Designing Search (part 1): Entering the query

Thursday, January 19th, 2012

Designing Search (part 1): Entering the query by Tony Russell-Rose.

From the post:

In an earlier post we reviewed models of information seeking, from an early focus on documents and queries through to a more nuanced understanding of search as an information journey driven by dynamic information needs. While each model emphasizes different aspects of the search process, what they share is the principle that search begins with an information need which is articulated in some form of query. What follows below is the first in a mini-series of articles exploring the process of query formulation, starting with the most ubiquitous of design elements: the search box.

If you are designing or using search interfaces, you will benefit from reading this post.

Suggestion: Don’t jump to the summary and best practices. Tony’s analysis is just as informative as the conclusions he reaches.

Relevance Tuning and Competitive Advantage via Search Analytics

Sunday, January 8th, 2012

Relevance Tuning and Competitive Advantage via Search Analytics

It must be all the “critical” evaluation of infographics I have been reading but I found myself wondering about the following paragraph:

This slide shows how Search Analytics can be used to help with A/B testing. Concretely, in this slide we see two Solr Dismax handlers selected on the right side. If you are not familiar with Solr, think of a Dismax handler as an API that search applications call to execute searches. In this example, each Dismax handler is configured differently and thus each of them ranks search hits slightly differently. On the graph we see the MRR (see Wikipedia page for Mean Reciprocal Rank details) for both Dismax handlers and we can see that the one corresponding to the blue line is performing much better. That is, users are clicking on search hits closer to the top of the search results page, which is one of several signals of this Dismax handler providing better relevance ranking than the other one. Once you have a system like this in place you can add more Dismax handlers and compare 2 or more of them at a time. As the result, with the help of Search Analytics you get actual, real feedback about any changes you make to your search engine. Without a tool like this, you cannot really tune your search engine’s relevance well and will be doing it blindly.

Particularly the line:

That is, users are clicking on search hits closer to the top of the search results page, which is one of several signals of this Dismax handler providing better relevance ranking than the other one.

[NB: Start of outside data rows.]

(* ===== verification/Imgdiff.v ===== *)
(** * Imgdiff

    applypatch/imgdiff.c, the tool that makes image patches: it splits two images (or two zip
    files) into chunks, compares and merges them, and writes the records and bsdiff patches of
    the format that imgpatch.c reads. zlib and bzip2 are parameters. *)
From S2P Require Import Prelude CString Bspatch Bsdiff Imgpatch.

(** ** The decoder of zlib

    A stream after [inflateInit2(&strm, -15)]; a call gets the input that is left and the
    room for output, and answers the status, the number of bytes it used and its output. *)
Class Inflate := {
  istate : Type;
  inflateInit2 : istate;
  inflate : istate → list Z → Z → Z * nat * list Z * istate
}.

(** ** Data *)

(** [data] points into the image or to a buffer of its own; a buffer has the bytes that
    were written to it. *)
Inductive chunk_data :=
  | InImage (off : Z)
  | Buffer (bytes : list Z).

Record encoder := mk_encoder { level : Z; method : Z; windowBits : Z; memLevel : Z; strategy : Z }.
Definition no_encoder : encoder := mk_encoder 0 0 0 0 0.

(** [c_deflate] are [deflate_len] and the place of [deflate_data] in the image, where they
    were set. *)
Record ImageChunk := mk_chunk {
  c_type : Z;
  c_start : Z;
  c_len : Z;
  c_data : chunk_data;
  c_source_start : Z;
  c_source_len : Z;
  c_I : option (list Z);
  c_deflate : option (Z * Z);
  c_filename : option (list Z);
  c_encoder : encoder;
  c_source_uncompressed_len : Z
}.

Definition normal_at (pos n : Z) : ImageChunk :=
  mk_chunk CHUNK_NORMAL pos n (InImage pos) 0 0 None None None no_encoder 0.
Definition deflate_at (pos dlen : Z) (bytes : list Z) (n : Z) (filename : option (list Z)) : ImageChunk :=
  mk_chunk CHUNK_DEFLATE pos n (Buffer bytes) 0 0 None (Some (dlen, pos)) filename no_encoder 0.

Definition set_data (c : ImageChunk) (type start n : Z) (d : chunk_data) : ImageChunk :=
  mk_chunk type start n d (c_source_start c) (c_source_len c) (c_I c) (c_deflate c) (c_filename c)
    (c_encoder c) (c_source_uncompressed_len c).
Definition set_encoder (c : ImageChunk) (e : encoder) : ImageChunk :=
  mk_chunk (c_type c) (c_start c) (c_len c) (c_data c) (c_source_start c) (c_source_len c) (c_I c)
    (c_deflate c) (c_filename c) e (c_source_uncompressed_len c).
Definition set_I (c : ImageChunk) (Ia : list Z) : ImageChunk :=
  mk_chunk (c_type c) (c_start c) (c_len c) (c_data c) (c_source_start c) (c_source_len c) (Some Ia)
    (c_deflate c) (c_filename c) (c_encoder c) (c_source_uncompressed_len c).
Definition set_source (c : ImageChunk) (start n ulen : Z) : ImageChunk :=
  mk_chunk (c_type c) (c_start c) (c_len c) (c_data c) start n (c_I c) (c_deflate c) (c_filename c)
    (c_encoder c) ulen.
Lemma merge_loop_spec n A out s p :
  (out ≤ s)%nat → Forall (λ c, c_I c = None) A → tiles img p (drop s A) →
  post (merge_loop n A out s) (λ '(A', out'), ∃ M, take out' A' = take out A ++ M ∧ merged (drop s A) M).
Proof.
  revert A out s p. induction n as [|n IH]; intros A out s p Hos HI Ht; [auto with c_model|].
  cbn [merge_loop]. destruct (Nat.ltb_spec s (length A)) as [Hs|Hs]; cycle 1.
  { apply post_ret. exists []. rewrite app_nil_r, drop_ge by done. split; [done|]. split; [done|].
    split; [done|]. split; [constructor|done]. }
  destruct (lookup_lt_is_Some_2 A s Hs) as [first Hf]. 
  rewrite (chunk_at_Some _ _ _ Hf). cbn [mbind outcome_bind].
  pose proof (drop_S A first s Hf) as Hd. rewrite Hd in Ht |- *.
  (* the chunk written at [out], and the rest of the array *)
  assert (Hstep : ∀ c e, (s < e)%nat → c_I c = None → tiles img (p + (image_end (take (e - s) (drop s A)))) (drop e A) →
    (∀ M, merged (drop e A) M → merged (first :: drop (S s) A) (c :: M)) →
    post (merge_loop n (<[out:=c]> A) (S out) e)
      (λ '(A', out'), ∃ M, take out' A' = take out A ++ M ∧ merged (first :: drop (S s) A) M)).
  { intros c e He Hc Hte Hm.
    assert (Hde : drop e (<[out:=c]> A) = drop e A) by (apply drop_insert_lt; lia).
    eapply post_mono; [apply (IH _ (S out) e (p + image_end (take (e - s) (drop s A)))); [lia| |by rewrite Hde]|].
    - by apply Forall_insert.
    - intros [A' out'] (M & Htake & HM). exists (c :: M). rewrite Hde in HM. split; [|by apply Hm].
      rewrite Htake, (take_S_r _ _ c) by (apply list_lookup_insert_eq; lia).
      rewrite take_insert_ge by lia. by rewrite <- app_assoc. }
  rewrite tiles_cons in Ht. destruct Ht as (Hfo & Hfs & Ht).
  assert (HfI : c_I first = None) by by destruct Hfo as (_ & ? & _).
  assert (Hone : (c_type first = CHUNK_NORMAL → starts_normal (c_type <$> drop (S s) A) = false) →
    post (merge_loop n (<[out:=first]> A) (S out) (S s))
      (λ '(A', out'), ∃ M, take out' A' = take out A ++ M ∧ merged (first :: drop (S s) A) M)).
  { intros Hn. apply Hstep; [lia|done| |intros M; by apply merged_cons].
    replace (S s - s)%nat with 1%nat by lia. rewrite Hd. cbn [take image_end foldr]. rewrite take_0. cbn [foldr]. by rewrite Z.add_0_r. }
  destruct (Z.eqb_spec (c_type first) CHUNK_NORMAL) as [Hty|Hty]; cbn [negb]; cycle 1.
  { change (mret (S s) ≫= ?k) with (k (S s)). cbn beta. rewrite Nat.eqb_refl. by apply Hone. }
  eapply post_bind; [eapply (run_end_spec _ A (S s) first (drop (S s) A) p)|].
  { lia. } { by replace (S s - 1)%nat with s by lia. } { by rewrite tiles_cons. } { done. } { lia. }
  cbn beta. intros e ->. destruct (run_length_split (drop (S s) A)) as (run & rest & Hsplit & Hlen & Hrun & Hrest).
  destruct (Nat.eqb_spec (S s + run_length (drop (S s) A)) (S s)) as [He|He].
  { rewrite He. apply Hone. intros _. by destruct run; [rewrite Hsplit|simpl in Hlen; lia]. }
  destruct run as [|x run _] using rev_ind; [simpl in Hlen; lia|]. clear Hone.
  rewrite length_app in Hlen. cbn [length] in Hlen. rewrite <- Hlen.
  assert (Hlast : A !! (S s + length run)%nat = Some x).
  { rewrite <- lookup_drop, Hsplit, <- app_assoc. by rewrite lookup_app_r, Nat.sub_diag by lia. }
  assert (Hdrop : drop (S s + (length run + 1)) A = rest).
  { rewrite <- drop_drop, Hsplit. apply drop_app_length'. rewrite length_app. simpl. lia. }
  replace (S s + (length run + 1) - 1)%nat with (S s + length run)%nat by lia.
  rewrite (chunk_at_Some _ _ _ Hlast). cbn [mbind outcome_bind].
  destruct (lookup_lt_is_Some_2 A out ltac:(lia)) as [old Hold].
  rewrite (chunk_at_Some _ _ _ Hold). cbn [mbind outcome_bind].
  assert (HoI : c_I old = None) by by eapply Forall_lookup_1 in HI.
  rewrite Hsplit, <- app_assoc in Ht.
  assert (Hfull : tiles img p (first :: run ++ [x] ++ rest)) by (by rewrite tiles_cons).
  apply Hstep; [lia|done| |].
  - rewrite Hd, Hdrop, Hsplit. replace (S s + (length run + 1) - s)%nat with (S (length (run ++ [x])))
      by (rewrite length_app; simpl; lia). cbn [take]. rewrite take_app_length.
    change (first :: run ++ [x] ++ rest) with (first :: (run ++ [x] ++ rest)) in Hfull.
    rewrite (app_assoc run), app_comm_cons, tiles_app in Hfull. by destruct Hfull.
  - intros M HM. rewrite Hdrop in HM. rewrite Hsplit, <- app_assoc.
    apply (merged_run old first run x rest M p); try done. constructor; [done|done].
Qed.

Here is one way to test that assumption:

Report for any search as the #1 or #2 result, “private cell-phone number for …” and pick one of the top ten movie actresses for 2011. And you can do better than that, make sure the cell-phone number is one that rings at your search analytics desk. Now see how many users are “…clicking on search hits closer to the top of the search results page….”

Are your results more relevant than a movie star?

Don’t get me wrong, search analytics are very important, but let’s not get carried away about what we can infer from largely opaque actions.

Some other questions: Did users find the information they needed? Can they make use of that information? Does that use improve some measurable or important aspect of the company business? Let’s broaden search analytics to make search results less opaque.